# Description of the task
Lines to return, exactly: from the line with "first handler, in" to the line with "(** ** wiremock *)" in the entries below, both included.
-------
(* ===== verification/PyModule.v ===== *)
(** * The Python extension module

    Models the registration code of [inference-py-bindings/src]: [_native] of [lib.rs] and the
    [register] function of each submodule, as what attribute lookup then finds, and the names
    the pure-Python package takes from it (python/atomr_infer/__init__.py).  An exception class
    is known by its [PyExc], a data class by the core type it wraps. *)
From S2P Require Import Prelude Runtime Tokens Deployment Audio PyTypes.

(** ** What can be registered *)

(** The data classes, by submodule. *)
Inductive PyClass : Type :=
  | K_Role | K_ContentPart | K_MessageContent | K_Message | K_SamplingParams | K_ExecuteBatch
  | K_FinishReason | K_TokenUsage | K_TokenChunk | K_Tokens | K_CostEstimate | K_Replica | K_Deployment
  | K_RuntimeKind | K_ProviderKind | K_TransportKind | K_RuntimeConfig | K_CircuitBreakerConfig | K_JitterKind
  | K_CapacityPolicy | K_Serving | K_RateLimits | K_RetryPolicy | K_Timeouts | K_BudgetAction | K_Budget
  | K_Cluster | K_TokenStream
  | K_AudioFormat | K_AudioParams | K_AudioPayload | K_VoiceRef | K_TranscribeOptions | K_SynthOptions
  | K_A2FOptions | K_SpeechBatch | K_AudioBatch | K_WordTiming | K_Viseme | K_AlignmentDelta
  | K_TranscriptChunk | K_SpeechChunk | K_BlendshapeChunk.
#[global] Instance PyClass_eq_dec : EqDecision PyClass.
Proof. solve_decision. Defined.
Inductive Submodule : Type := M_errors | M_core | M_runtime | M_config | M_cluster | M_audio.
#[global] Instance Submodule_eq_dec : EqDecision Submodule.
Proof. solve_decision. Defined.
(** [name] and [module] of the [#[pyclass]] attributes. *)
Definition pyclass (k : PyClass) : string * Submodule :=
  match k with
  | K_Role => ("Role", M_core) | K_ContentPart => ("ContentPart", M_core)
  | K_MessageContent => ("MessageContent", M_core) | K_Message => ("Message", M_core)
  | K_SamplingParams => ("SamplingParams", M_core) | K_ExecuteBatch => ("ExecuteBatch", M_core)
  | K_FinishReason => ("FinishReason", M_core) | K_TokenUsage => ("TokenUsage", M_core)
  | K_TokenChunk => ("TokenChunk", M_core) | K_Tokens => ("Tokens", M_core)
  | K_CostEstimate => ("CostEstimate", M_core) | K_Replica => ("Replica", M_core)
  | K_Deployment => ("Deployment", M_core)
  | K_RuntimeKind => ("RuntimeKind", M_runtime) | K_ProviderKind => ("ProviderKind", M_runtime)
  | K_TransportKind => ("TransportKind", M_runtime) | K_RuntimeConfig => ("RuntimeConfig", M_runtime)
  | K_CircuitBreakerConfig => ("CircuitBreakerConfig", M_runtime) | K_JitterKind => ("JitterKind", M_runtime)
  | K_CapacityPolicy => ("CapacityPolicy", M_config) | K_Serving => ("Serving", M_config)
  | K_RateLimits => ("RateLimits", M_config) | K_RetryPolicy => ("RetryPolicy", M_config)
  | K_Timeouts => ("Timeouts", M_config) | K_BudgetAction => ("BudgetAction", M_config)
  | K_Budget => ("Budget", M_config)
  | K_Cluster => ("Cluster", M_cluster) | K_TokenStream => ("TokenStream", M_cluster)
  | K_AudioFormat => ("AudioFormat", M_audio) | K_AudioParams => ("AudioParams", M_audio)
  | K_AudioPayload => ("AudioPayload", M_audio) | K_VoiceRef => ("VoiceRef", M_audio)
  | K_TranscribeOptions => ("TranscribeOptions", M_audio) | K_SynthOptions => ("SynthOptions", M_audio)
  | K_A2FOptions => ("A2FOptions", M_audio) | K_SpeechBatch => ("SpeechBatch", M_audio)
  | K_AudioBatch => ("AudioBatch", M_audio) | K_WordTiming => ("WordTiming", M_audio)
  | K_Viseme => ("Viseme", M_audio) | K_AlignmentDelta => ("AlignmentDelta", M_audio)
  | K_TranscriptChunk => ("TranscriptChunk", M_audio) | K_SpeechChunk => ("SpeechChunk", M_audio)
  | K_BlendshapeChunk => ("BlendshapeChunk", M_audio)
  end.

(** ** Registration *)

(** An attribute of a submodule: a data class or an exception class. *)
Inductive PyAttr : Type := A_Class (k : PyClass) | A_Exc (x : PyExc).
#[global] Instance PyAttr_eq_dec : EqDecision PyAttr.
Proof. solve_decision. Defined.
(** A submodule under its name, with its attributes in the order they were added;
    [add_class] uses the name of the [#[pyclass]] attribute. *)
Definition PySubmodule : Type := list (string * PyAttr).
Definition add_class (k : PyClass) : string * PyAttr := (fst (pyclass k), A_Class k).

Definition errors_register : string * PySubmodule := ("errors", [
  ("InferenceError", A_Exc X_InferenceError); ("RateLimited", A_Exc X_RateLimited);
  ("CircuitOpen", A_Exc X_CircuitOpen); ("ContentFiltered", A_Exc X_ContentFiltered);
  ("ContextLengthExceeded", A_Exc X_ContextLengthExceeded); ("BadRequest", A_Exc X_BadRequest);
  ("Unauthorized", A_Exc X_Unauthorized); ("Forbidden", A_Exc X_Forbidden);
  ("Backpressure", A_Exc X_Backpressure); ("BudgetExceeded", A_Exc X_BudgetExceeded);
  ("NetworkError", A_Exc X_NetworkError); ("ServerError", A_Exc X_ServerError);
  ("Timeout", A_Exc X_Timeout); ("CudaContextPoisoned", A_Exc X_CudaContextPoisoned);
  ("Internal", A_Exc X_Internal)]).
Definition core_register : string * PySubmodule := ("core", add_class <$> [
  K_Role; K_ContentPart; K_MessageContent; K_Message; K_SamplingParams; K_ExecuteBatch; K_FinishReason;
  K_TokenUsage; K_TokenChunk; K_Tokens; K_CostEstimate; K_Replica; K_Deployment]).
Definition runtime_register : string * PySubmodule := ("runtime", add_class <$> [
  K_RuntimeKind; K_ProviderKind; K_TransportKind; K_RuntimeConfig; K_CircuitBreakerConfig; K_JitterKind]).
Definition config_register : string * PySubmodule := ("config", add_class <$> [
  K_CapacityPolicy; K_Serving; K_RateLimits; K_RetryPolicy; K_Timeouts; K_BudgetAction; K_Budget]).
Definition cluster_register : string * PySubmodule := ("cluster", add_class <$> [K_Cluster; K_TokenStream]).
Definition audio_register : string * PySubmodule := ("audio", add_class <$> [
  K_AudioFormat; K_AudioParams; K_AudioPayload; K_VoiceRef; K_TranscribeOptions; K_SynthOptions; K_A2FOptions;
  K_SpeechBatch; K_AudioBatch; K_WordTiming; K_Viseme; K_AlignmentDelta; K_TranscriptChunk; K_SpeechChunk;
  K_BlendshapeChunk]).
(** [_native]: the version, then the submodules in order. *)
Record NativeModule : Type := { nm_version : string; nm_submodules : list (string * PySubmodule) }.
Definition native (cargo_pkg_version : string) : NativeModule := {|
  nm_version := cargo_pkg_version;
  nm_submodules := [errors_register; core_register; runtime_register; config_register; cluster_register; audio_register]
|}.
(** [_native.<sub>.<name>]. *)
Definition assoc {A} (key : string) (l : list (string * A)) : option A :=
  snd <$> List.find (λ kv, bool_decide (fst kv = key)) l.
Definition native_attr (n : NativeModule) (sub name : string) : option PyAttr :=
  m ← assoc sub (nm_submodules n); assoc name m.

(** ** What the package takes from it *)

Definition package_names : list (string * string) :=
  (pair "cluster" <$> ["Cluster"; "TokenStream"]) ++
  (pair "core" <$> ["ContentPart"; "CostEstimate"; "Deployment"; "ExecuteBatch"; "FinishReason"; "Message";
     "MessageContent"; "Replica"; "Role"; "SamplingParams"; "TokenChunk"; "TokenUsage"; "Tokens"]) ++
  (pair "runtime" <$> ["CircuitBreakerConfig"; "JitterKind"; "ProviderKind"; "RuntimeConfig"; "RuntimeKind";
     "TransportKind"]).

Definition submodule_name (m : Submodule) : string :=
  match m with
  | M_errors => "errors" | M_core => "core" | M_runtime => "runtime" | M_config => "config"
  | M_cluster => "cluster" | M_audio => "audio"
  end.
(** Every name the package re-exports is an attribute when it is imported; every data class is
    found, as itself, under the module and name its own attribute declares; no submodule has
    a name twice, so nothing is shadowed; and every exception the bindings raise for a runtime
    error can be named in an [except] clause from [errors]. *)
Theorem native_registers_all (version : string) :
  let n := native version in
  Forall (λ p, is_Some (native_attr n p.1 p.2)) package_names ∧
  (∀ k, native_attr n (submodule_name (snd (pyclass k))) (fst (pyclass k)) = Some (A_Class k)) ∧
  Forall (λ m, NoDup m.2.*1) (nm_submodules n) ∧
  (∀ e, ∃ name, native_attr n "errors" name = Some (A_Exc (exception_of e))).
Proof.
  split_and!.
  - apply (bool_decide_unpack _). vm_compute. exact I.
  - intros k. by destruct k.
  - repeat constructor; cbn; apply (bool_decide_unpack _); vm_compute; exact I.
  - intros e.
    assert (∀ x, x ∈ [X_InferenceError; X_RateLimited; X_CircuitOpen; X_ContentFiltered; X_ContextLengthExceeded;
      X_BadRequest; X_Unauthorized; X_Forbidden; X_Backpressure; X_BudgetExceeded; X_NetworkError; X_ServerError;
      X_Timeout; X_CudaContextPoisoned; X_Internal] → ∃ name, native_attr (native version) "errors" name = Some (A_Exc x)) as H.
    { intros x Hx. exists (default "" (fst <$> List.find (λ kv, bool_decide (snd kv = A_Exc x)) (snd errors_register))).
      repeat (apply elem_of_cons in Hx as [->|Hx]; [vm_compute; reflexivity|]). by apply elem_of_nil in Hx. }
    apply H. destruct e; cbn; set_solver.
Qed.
-------
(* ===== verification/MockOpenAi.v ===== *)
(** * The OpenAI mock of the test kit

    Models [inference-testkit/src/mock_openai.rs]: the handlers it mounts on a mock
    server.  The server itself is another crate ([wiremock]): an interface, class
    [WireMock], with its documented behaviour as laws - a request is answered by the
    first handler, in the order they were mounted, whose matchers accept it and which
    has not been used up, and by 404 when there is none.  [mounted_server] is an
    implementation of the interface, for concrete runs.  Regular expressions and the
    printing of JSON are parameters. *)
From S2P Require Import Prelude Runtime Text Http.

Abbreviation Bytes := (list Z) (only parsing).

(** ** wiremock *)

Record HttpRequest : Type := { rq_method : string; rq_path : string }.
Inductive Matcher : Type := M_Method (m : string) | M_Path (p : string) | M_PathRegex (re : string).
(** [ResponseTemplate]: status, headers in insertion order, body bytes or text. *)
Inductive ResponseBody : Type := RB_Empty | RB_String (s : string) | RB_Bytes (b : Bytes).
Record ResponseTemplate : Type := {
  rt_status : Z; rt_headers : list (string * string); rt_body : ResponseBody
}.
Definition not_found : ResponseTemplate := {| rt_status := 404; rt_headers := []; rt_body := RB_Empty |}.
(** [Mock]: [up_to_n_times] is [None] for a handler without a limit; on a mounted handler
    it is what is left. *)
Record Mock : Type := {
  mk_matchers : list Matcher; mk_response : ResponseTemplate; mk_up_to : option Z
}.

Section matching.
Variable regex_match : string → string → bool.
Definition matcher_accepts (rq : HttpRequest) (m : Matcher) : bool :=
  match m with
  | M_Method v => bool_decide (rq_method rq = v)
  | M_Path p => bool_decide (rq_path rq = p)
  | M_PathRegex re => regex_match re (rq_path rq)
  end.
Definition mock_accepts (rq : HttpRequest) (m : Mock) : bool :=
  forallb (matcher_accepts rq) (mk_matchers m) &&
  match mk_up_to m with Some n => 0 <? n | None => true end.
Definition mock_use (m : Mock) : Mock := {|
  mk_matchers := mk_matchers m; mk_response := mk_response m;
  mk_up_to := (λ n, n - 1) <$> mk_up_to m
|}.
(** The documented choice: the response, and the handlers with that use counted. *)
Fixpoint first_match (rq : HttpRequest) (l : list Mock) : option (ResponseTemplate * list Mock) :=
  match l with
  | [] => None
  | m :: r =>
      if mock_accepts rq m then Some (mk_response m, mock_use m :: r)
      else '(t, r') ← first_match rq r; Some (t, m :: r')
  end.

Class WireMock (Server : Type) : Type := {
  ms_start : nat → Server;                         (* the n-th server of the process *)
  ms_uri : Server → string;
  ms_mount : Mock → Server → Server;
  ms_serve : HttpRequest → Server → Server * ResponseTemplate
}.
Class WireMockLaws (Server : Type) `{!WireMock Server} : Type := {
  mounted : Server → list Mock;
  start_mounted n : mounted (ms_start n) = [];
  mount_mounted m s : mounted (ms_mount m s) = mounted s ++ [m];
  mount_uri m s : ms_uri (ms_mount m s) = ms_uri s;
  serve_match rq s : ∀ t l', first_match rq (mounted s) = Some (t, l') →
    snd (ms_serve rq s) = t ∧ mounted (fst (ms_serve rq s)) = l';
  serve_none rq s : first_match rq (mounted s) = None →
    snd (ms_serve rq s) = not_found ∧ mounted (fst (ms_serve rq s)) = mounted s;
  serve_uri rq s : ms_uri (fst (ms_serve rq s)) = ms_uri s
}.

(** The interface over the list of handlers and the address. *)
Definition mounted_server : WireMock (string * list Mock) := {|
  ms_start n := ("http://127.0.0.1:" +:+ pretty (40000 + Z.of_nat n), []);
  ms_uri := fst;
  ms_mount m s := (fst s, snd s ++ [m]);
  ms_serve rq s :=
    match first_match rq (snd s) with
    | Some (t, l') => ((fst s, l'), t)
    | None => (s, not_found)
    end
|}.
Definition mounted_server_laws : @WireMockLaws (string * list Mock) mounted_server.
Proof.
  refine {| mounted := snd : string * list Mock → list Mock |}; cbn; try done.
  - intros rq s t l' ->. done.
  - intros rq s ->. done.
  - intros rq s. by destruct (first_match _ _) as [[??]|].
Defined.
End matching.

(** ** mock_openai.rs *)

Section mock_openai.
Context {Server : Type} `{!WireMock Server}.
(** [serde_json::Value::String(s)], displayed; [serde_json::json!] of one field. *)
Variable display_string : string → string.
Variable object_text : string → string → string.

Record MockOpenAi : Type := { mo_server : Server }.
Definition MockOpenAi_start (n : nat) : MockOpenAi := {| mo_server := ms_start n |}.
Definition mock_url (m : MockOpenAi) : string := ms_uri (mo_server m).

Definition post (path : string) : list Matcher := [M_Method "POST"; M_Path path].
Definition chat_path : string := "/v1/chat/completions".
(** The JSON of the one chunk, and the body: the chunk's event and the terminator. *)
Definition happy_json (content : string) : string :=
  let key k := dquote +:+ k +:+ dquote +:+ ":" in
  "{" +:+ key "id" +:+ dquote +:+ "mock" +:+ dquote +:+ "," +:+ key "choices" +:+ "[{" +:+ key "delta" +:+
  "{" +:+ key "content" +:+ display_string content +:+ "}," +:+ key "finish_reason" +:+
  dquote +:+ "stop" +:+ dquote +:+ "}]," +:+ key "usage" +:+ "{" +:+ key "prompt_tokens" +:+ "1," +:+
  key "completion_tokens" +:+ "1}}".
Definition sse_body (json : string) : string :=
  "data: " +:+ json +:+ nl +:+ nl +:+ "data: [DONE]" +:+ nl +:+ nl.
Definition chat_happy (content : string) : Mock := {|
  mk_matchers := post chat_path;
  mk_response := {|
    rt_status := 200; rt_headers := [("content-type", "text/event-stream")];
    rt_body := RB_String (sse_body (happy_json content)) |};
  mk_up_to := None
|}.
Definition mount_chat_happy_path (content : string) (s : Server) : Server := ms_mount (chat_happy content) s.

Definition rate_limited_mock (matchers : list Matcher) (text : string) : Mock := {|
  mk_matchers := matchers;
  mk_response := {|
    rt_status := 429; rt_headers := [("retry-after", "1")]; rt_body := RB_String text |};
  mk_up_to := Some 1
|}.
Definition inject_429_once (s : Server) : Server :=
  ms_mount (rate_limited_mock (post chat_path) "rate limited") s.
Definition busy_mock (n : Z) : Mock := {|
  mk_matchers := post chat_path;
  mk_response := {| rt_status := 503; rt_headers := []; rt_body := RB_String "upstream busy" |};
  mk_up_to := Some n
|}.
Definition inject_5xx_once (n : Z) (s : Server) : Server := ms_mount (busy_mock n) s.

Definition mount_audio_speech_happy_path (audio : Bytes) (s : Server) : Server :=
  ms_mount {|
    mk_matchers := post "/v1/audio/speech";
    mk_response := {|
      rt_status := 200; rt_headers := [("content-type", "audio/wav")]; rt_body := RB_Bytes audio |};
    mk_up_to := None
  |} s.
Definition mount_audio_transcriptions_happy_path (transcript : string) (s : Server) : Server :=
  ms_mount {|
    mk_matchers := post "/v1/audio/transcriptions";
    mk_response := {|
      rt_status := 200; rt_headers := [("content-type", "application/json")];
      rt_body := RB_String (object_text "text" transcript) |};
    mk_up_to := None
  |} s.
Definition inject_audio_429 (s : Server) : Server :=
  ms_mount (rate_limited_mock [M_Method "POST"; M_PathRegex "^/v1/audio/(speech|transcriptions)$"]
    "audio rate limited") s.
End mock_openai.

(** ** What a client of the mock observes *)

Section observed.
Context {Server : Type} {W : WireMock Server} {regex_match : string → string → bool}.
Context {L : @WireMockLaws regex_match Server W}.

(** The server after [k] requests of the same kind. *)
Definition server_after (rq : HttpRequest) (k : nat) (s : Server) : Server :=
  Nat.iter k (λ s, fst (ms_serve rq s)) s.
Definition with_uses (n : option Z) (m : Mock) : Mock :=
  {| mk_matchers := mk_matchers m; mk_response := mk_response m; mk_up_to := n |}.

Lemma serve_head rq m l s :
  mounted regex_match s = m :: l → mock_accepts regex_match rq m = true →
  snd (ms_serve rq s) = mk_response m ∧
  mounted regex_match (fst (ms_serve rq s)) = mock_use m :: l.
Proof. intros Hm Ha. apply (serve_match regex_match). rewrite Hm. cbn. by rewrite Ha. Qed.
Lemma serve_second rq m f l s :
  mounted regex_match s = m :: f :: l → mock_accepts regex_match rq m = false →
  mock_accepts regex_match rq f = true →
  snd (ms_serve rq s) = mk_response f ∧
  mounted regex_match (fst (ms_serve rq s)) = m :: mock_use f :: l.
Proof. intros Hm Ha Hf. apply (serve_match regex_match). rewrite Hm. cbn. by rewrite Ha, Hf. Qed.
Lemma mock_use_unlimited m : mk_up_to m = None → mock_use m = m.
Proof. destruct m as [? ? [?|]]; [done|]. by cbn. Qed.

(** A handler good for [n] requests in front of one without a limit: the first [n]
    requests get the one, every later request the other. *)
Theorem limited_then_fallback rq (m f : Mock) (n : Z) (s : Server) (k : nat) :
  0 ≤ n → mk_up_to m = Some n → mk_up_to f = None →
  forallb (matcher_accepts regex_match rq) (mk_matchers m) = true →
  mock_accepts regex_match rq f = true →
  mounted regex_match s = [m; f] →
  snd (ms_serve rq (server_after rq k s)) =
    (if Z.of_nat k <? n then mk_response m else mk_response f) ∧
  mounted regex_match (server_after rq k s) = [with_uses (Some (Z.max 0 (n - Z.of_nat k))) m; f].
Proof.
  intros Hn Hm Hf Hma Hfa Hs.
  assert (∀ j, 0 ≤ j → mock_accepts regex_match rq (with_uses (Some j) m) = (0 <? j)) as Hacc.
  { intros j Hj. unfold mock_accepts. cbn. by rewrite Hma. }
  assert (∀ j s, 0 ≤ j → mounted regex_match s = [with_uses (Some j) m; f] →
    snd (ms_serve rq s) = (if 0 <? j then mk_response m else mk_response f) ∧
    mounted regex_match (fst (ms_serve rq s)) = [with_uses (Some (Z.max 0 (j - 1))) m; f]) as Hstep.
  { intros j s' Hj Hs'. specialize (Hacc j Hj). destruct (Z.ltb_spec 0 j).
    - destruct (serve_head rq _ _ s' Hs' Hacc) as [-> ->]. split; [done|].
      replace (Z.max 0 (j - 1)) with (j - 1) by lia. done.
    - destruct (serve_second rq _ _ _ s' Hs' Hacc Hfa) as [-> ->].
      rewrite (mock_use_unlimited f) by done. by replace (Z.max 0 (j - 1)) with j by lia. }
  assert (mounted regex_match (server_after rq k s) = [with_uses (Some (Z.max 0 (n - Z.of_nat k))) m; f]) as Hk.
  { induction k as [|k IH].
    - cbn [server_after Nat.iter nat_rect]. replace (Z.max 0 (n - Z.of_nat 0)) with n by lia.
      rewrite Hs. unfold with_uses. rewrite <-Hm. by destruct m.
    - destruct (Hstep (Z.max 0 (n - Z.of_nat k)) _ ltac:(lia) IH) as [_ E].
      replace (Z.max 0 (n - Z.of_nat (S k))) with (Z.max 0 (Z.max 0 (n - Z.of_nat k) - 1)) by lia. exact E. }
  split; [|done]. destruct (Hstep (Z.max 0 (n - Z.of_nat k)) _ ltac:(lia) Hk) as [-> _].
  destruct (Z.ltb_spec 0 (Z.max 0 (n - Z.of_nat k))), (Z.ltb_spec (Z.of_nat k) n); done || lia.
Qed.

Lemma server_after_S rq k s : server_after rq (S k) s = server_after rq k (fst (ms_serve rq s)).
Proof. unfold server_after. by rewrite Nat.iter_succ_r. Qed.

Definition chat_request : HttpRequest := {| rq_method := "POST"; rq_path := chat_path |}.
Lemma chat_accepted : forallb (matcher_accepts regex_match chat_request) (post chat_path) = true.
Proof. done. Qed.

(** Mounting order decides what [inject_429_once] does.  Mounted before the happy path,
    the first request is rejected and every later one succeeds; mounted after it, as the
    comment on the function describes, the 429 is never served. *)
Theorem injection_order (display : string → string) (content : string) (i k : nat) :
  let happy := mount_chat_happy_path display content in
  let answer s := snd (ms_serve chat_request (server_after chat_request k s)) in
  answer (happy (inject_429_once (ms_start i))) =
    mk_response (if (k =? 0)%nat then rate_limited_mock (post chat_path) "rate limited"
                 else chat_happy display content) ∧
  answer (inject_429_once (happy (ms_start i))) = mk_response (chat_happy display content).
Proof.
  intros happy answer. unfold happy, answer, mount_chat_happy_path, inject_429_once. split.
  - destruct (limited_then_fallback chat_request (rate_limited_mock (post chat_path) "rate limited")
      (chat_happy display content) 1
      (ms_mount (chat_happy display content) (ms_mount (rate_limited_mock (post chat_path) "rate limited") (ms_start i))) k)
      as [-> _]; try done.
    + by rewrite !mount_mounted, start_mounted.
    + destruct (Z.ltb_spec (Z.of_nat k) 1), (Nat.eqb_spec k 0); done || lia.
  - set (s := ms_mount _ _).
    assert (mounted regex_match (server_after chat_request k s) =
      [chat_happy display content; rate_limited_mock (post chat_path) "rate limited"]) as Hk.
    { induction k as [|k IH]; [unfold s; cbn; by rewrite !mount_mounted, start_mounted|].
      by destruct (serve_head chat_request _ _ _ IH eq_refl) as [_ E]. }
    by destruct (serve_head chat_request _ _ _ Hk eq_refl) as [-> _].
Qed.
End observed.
-------
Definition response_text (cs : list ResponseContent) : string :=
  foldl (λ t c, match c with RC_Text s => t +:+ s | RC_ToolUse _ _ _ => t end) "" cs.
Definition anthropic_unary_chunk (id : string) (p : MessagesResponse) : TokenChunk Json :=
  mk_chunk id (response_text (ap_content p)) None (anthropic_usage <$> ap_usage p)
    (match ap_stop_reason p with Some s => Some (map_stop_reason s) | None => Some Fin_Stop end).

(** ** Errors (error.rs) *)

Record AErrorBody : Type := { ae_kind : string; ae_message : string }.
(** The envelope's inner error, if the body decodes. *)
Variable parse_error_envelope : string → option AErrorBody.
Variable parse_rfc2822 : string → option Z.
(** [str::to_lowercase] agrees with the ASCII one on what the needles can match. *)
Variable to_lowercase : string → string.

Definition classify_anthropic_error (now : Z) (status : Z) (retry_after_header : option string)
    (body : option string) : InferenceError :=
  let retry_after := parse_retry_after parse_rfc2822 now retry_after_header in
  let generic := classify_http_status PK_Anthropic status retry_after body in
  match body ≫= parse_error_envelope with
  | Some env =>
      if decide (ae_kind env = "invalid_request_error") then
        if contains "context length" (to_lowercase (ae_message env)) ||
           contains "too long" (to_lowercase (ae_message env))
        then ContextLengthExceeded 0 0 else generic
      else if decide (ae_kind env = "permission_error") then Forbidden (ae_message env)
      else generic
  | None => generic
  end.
-------
# Answer
    first handler, in the order they were mounted, whose matchers accept it and which
    has not been used up, and by 404 when there is none.  [mounted_server] is an
    implementation of the interface, for concrete runs.  Regular expressions and the
    printing of JSON are parameters. *)
From S2P Require Import Prelude Runtime Text Http.

Abbreviation Bytes := (list Z) (only parsing).

(** ** wiremock *)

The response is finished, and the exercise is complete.